Constraints on reflective bodies below the 8° discontinuity from reflectivity modelling

Abstract

Delayed first arrivals followed by a long wave train of scattered phases of up to 8 s duration are observed in the 800–1400 km offset range of the four Peaceful Nuclear Explosion (PNE) seismic sections of the 3500 km long profile Kraton in Siberia. The scattered phases are consistent with energy reflected from bodies embedded in a ∼75 km thick low velocity zone below the 8° discontinuity at ∼100 km depth. Inhomogeneities in the crust or uppermost mantle are not likely to cause the observed scattered phases. Reflectivity modelling of inhomogeneous media shows that P-wave velocity fluctuations of about ±1.5 per cent of the background velocity in the 100–175 km depth range can produce sufficiently strong arrivals to explain the observations. From stochastic modelling we conclude that the thickness of the reflecting bodies is 4–7 km. Since the reflectivity modelling approach assumes 1 D models, it cannot resolve the lateral extent of the bodies. A high density seismic record section acquired by airgun shooting during the BABEL experiment indicates that the lateral extent of reflecting bodies below 100 km depth is less than 20 km in the Baltic Shield. At the average receiver spacing of ∼15 km of PNE profile Kraton, traditional phase correlation is not possible for the strong arrivals from the reflecting bodies below 100 km depth, which suggests that the scattering bodies have limited horizontal extent.

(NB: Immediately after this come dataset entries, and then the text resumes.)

(** * One line *)
Lemma parse_render s : seed_ok s -> parse_seed (render_seed s ++ [0x0A]) = Some s.
Proof.
  intros (Hl & Hb & Ho & He & Hm). unfold parse_seed, render_seed.
  rewrite <- !app_assoc. set (tail := map hex_char _ ++ [0x0A]).
  assert (length (flat_map render_byte (sha256 s)) = 64%nat) as H64 by (rewrite length_render_bytes; lia).
  assert (length tail = 9%nat) as Ht by (unfold tail; by rewrite length_app, length_map, length_digits).
  rewrite (proj2 (Z.ltb_ge _ 66)) by (rewrite !length_app, H64, Ht; cbn [length]; lia).
  pose proof (hex_bytes_render (sha256 s) ([0x20; 0x30; 0x78] ++ tail) Hb) as Hx. rewrite Hl in Hx. rewrite Hx.
  cbn [mbind option_bind]. rewrite drop_app_length' by done. cbn [app]. change (lget (0x20 :: _) 0) with 0x20.
  change (isspace 0x20) with true. cbn [negb].
  change (skip_prefix (skip_spaces (0x20 :: 0x30 :: 0x78 :: tail))) with tail.
  unfold tail. rewrite hex_offset_digits; [|apply digits_range|rewrite length_digits; lia|done].
  cbn [mbind option_bind]. rewrite length_digits.
  rewrite (digits_value 8 (offset s)) by (lia || (unfold is_word in Ho; by change (16 ^ Z.of_nat 8) with (2 ^ 32))).
  rewrite He. change (0 + Z.of_nat 8 =? 0) with false. change (z2b 0) with false.
  change (starts_comment (skip_spaces [0x0A])) with true. cbn [orb negb].
  destruct s as [? ? m]. cbn in *. by rewrite Hm.
Qed.

Lemma fgets_line line rest : forall room,
  Forall (fun c => c <> 0x0A) line -> (length line < room)%nat ->
  fgets room (line ++ 0x0A :: rest) = (line ++ [0x0A], rest, false).
Proof.
  induction line as [|c line IH]; intros [|room] Hn Hr; cbn [length] in Hr; try lia; [done|].
  apply Forall_cons in Hn as [Hc Hn]. cbn [app fgets]. rewrite (proj2 (Z.eqb_neq c 0x0A)) by done.
  by rewrite IH by (done || lia).
Qed.
Lemma c_string_id l : Forall (fun c => c <> 0) l -> c_string l = l.
Proof. induction 1 as [|c l Hc _ IH]; [done|]. cbn [c_string]. by rewrite (proj2 (Z.eqb_neq c 0)), IH. Qed.

(** A rendered line holds neither a zero nor another newline, and fits. *)
Definition body_of (l : Line) : list Z := match l with SeedLine s => render_seed s | NoteLine text => text end.
Lemma body_plain l :
  line_ok l -> Forall (fun c => c <> 0x0A /\ c <> 0) (body_of l) /\ Z.of_nat (length (body_of l)) < LINE_SIZE - 1.
Proof.
  destruct l as [s|text]; cbn [line_ok body_of]; [|tauto]. intros (Hl & Hb & Ho & _).
  assert (forall d, 0 <= d < 16 -> hex_char d <> 0x0A /\ hex_char d <> 0) as Hc
    by (intros d Hd; pose proof (hex_char_plain d Hd); lia).
  unfold render_seed. split.
  - rewrite !Forall_app. split; [|split; [by repeat constructor|]].
    + clear Hl. induction Hb as [|b bs Hb _ IH]; [constructor|]. cbn [flat_map]. apply Forall_app.
      split; [|exact IH]. unfold is_word in Hb. repeat constructor; apply Hc; zlia.
    + apply Forall_map. eapply Forall_impl; [apply digits_range|]. exact Hc.
  - rewrite !length_app, length_render_bytes, length_map, length_digits, Hl. unfold LINE_SIZE. cbn. lia.
Qed.

Lemma skip_render s rest : seed_ok s -> skip_spaces (render_seed s ++ rest) = render_seed s ++ rest
  /\ starts_comment (render_seed s ++ rest) = false.
Proof.
  intros (Hl & Hb & _). unfold render_seed. destruct (sha256 s) as [|b bs]; [done|].
  apply Forall_cons in Hb as [Hb _]. unfold is_word in Hb. cbn [flat_map]. unfold render_byte at 1. cbn [app].
  pose proof (hex_char_plain (b / 16) ltac:(zlia)) as [H1 H2].
  cbn [skip_spaces]. rewrite H2. split; [done|]. unfold starts_comment.
  change (lget (hex_char (b / 16) :: _) 0) with (hex_char (b / 16)).
  by rewrite !(proj2 (Z.eqb_neq (hex_char (b / 16)) _)) by lia.
Qed.

Lemma seed_line_ok l items :
  line_ok l -> Z.of_nat (length (items ++ line_seeds l)) <= MAX_SEEDS ->
  seed_line (render_line l) false items = Some (items ++ line_seeds l).
Proof.
  intros Hl Hn. destruct (body_plain l Hl) as [Hp _]. change (render_line l) with (body_of l ++ [0x0A]).
  unfold seed_line. rewrite c_string_id.
  2: { apply Forall_app. split; [|by repeat constructor]. eapply Forall_impl; [exact Hp|]. by intros ? []. }
  assert (existsb (Z.eqb 0x0A) (body_of l ++ [0x0A]) = true) as ->.
  { rewrite existsb_app. cbn. by rewrite orb_true_r. }
  cbn [negb andb]. destruct l as [s|text]; cbn [body_of line_seeds] in *.
  - destruct (skip_render s [0x0A] Hl) as [-> ->]. rewrite length_app in Hn. cbn [length] in Hn.
    rewrite (proj2 (Z.eqb_neq _ MAX_SEEDS)) by lia. by rewrite parse_render.
  - rewrite app_nil_r. destruct Hl as (_ & _ & Hs).
    assert (starts_comment (skip_spaces (text ++ [0x0A])) = true) as ->; [|done].
    revert Hs. clear. induction text as [|c text IH]; [done|]. cbn [app skip_spaces].
    destruct (isspace c); [exact IH|]. done.
Qed.

Lemma seed_lines_ok ls : forall turns items,
  Forall line_ok ls -> Z.of_nat (length (items ++ file_seeds ls)) <= MAX_SEEDS -> (length ls <= turns)%nat ->
  seed_lines turns (render_file ls) items = Some (items ++ file_seeds ls).
Proof.
  induction ls as [|l ls IH]; intros turns items Hls Hn Ht.
  - cbn [file_seeds flat_map]. rewrite app_nil_r. by destruct turns.
  - apply Forall_cons in Hls as [Hl Hls]. destruct (body_plain l Hl) as [Hp Hlen]. unfold LINE_SIZE in *.
    assert (render_file (l :: ls) = body_of l ++ 0x0A :: render_file ls) as E.
    { unfold render_file. cbn [flat_map]. change (render_line l) with (body_of l ++ [0x0A]). by rewrite <- app_assoc. }
    destruct turns as [|turns]; cbn [length] in Ht; [lia|]. cbn [seed_lines]. rewrite E, fgets_line.
    2: { eapply Forall_impl; [exact Hp|]. by intros ? []. }
    2: { unfold LINE_SIZE. lia. }
    rewrite (proj2 (Z.eqb_neq _ 0)) by (rewrite length_app; cbn [length]; lia).
    cbn [file_seeds flat_map] in *. fold (file_seeds ls) in *. rewrite app_assoc in Hn |- *.
    change (body_of l ++ [0x0A]) with (render_line l). rewrite seed_line_ok.
    + cbn [mbind option_bind]. apply IH; [done|done|lia].
    + done.
    + rewrite length_app in Hn. lia.
Qed.
(* ===== verification/Emit.v ===== *)
(** The emission of native modules (recompiler/src/module_emit.c): which of the
    modules found on a disc are compiled, under which identity and with which
    entries, and when the catalogue that the runner links is valid.

    The 68000 front end that turns one module into C is a parameter, since its
    source is a git submodule: it is given the image and the entries, and says
    whether it produced code without a diagnostic. The answers of the host's
    file system are a record; the text of the files is not modelled. *)

From Stdlib Require Import ZArith Lia Bool.
From stdpp Require Import base tactics numbers list.
From S2P Require Import Prelude Disc Sha256 Entries Seeds.
Open Scope Z_scope.

Definition MAX_FILES : Z := 2048.
Definition MAX_MODULES : Z := 512.
Definition ENTRIES_MAX : Z := 32768 + 256.
Definition EXPORTS_MAX : Z := 256.
Definition PATH_MAX : Z := 1200.

(** What the host answers. *)
Record Host := mkHost {
  tables_allocated : bool;
  directory_ready : bool;  (* made now, or there already *)
  manifest_opened : bool;
  manifest_closed : bool;
  sources_opened : bool;
  sources_closed : bool;
  seeds_allocated : bool;
  file_allocated : Z -> bool;  (* the buffer of that many bytes *)
}.

(** What the front end is told of a module: its image without the checksum, its
    entries, and the metadata that holds no code. *)
Record Unit_ := mkUnit {
  rom_data : list Z;
  rom_size : Z;
  extra_funcs : list Z;
  protected_end : Z;
  symbol_index : Z;
}.

(** One module of the catalogue. *)
Record Emitted := mkEmitted {
  index : Z;  (* of the module in the scan; names its functions and files *)
  module_digest : list Z;
  unit_ : Unit_;
}.

(** What the loop over the modules carries. *)
Record Emission := mkEmission {
  seeds : CdiModuleSeeds;
  cached : option (Z * list Z);  (* the file read last: its index and its bytes *)
  emitted : list Emitted;
}.

(** Comparison of C strings. *)
Definition same_string (a b : list Z) : bool := bool_decide (c_string a = c_string b).

Definition selected (module_filter : option (list Z)) (m : Os9Module) : bool :=
  (module_lang m =? 1) && ((module_type m =? 1) || (module_type m =? 2)) &&
  match module_filter with None => true | Some name => same_string name (module_string m) end.

Fixpoint find_file (files : list CdiFile) (path : list Z) (j : Z) : option (Z * CdiFile) :=
  match files with
  | [] => None
  | f :: rest => if same_string (file_path f) path then Some (j, f) else find_file rest path (j + 1)
  end.

(** The bytes of file [j], read unless they are the ones read last. *)
Definition file_data (host : Host) (disc : CdiDisc) (j : Z) (file : CdiFile) (e : Emission)
    : option (Emission * list Z) :=
  match cached e with
  | Some (k, bytes) =>
    if k =? j then Some (e, bytes)
    else if negb (file_allocated host (file_size file)) then None
    else bytes ← cdi_read_file_form1 disc file (file_size file);
         Some (mkEmission (seeds e) (Some (j, bytes)) (emitted e), bytes)
  | None =>
    if negb (file_allocated host (file_size file)) then None
    else bytes ← cdi_read_file_form1 disc file (file_size file);
         Some (mkEmission (seeds e) (Some (j, bytes)) (emitted e), bytes)
  end.

Definition duplicate (e : Emission) (digest : list Z) : bool :=
  existsb (fun x => bool_decide (module_digest x = digest)) (emitted e).

(** [%s/cdi_module_%03d_dispatch.c], the longer of the two names. *)
Definition module_path_fits (directory : list Z) : bool := Z.of_nat (length directory) + 26 <? PATH_MAX.

Section Emit.
Context (generate : Unit_ -> bool) (host : Host) (disc : CdiDisc) (files : list CdiFile)
  (directory : list Z) (module_filter : option (list Z)) (named_offset_pairs : bool).

(** The body of the loop for a module that is selected and intact. *)
Definition emit_module (i : Z) (m : FoundModule) (e : Emission) : Outcome Emission :=
  let size := module_size (found_module m) in
  match find_file files (found_path m) 0 with
  | None => Refused
  | Some (j, file) =>
    if (file_size file <? found_offset m) || (file_size file - found_offset m <? size) || (size <? 0x38)
    then Refused
    else
      match file_data host disc j file e with
      | None => Refused
      | Some (e, bytes) =>
        let data := drop (Z.to_nat (found_offset m)) bytes in
        let image := take (Z.to_nat size) data in
        let digest := cdi_sha256 image in
        if duplicate e digest then Done e
        else
          '(entries, metadata_end) ←
            cdi_module_entries data size (module_type (found_module m)) named_offset_pairs EXPORTS_MAX;
          match cdi_module_seeds_merge (seeds e) digest metadata_end (size - 3) entries ENTRIES_MAX with
          | None => Refused
          | Some (seeds, entries) =>
            let unit_ := mkUnit (take (Z.to_nat (size - 3)) data) (size - 3) entries metadata_end i in
            if negb (module_path_fits directory) || negb (generate unit_) then Refused
            else Done (mkEmission seeds (cached e) (emitted e ++ [mkEmitted i digest unit_]))
          end
      end
  end.

Definition emit_one (i : Z) (m : FoundModule) (e : Emission) : Outcome Emission :=
  if negb (selected module_filter (found_module m)) then Done e
  else if negb (crc_ok (found_module m)) then Refused
  else emit_module i m e.

Fixpoint emit_loop (i : Z) (modules : list FoundModule) (e : Emission) : Outcome Emission :=
  match modules with
  | [] => Done e
  | m :: rest => e ← emit_one i m e; emit_loop (i + 1) rest e
  end.
End Emit.

(** The catalogue, when the manifest ends without an [#error]. *)
Definition cdi_emit_modules (generate : Unit_ -> bool) (host : Host) (disc : CdiDisc)
    (modules : list FoundModule) (directory : list Z) (module_filter : option (list Z))
    (named_offset_pairs : bool) (seed_path : option (option (list Z))) : Outcome (list Emitted) :=
  if MAX_MODULES <? Z.of_nat (length modules) then Refused
  else
    match cdi_module_seeds_read seed_path (seeds_allocated host) with
    | None => Refused
    | Some seeds =>
      if negb (tables_allocated host) then Refused
      else
        match cdi_list_files disc with
        | None => Refused
        | Some files =>
          if (MAX_FILES <? Z.of_nat (length files)) || negb (directory_ready host)
             || (PATH_MAX <=? Z.of_nat (length directory) + 18) || negb (manifest_opened host)
          then Refused
          else
            e ← emit_loop generate host disc files directory module_filter named_offset_pairs 0 modules
                  (mkEmission seeds None []);
            let unmatched := match module_filter with
                             | None => existsb (fun s => negb (matched s)) (Emit.seeds e)
                             | Some _ => false end in
            if unmatched || (Z.of_nat (length (emitted e)) =? 0) || negb (manifest_closed host)
               || (PATH_MAX <=? Z.of_nat (length directory) + 21) || negb (sources_opened host)
               || negb (sources_closed host)
            then Refused
            else Done (emitted e)
        end
    end.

In areas where the temperature distribution with depth is described by a generalized shield geotherm, the temperature is likely to be higher than or close to the solidus temperature for peridotite with small amounts of C H O below ∼100 km depth. The P-wave velocity of mantle peridotite decreases significantly as the temperature approaches that of the solidus. Therefore, we interpret the reflecting bodies in the 100–175 km depth interval of the upper mantle as local accumulations of rocks, which are in a state close to or slightly above the melting point. The melt accumulations cannot rise above ∼100 km depth, because the melts are bound to solidify during upward migration due to the higher melting point at shallower levels.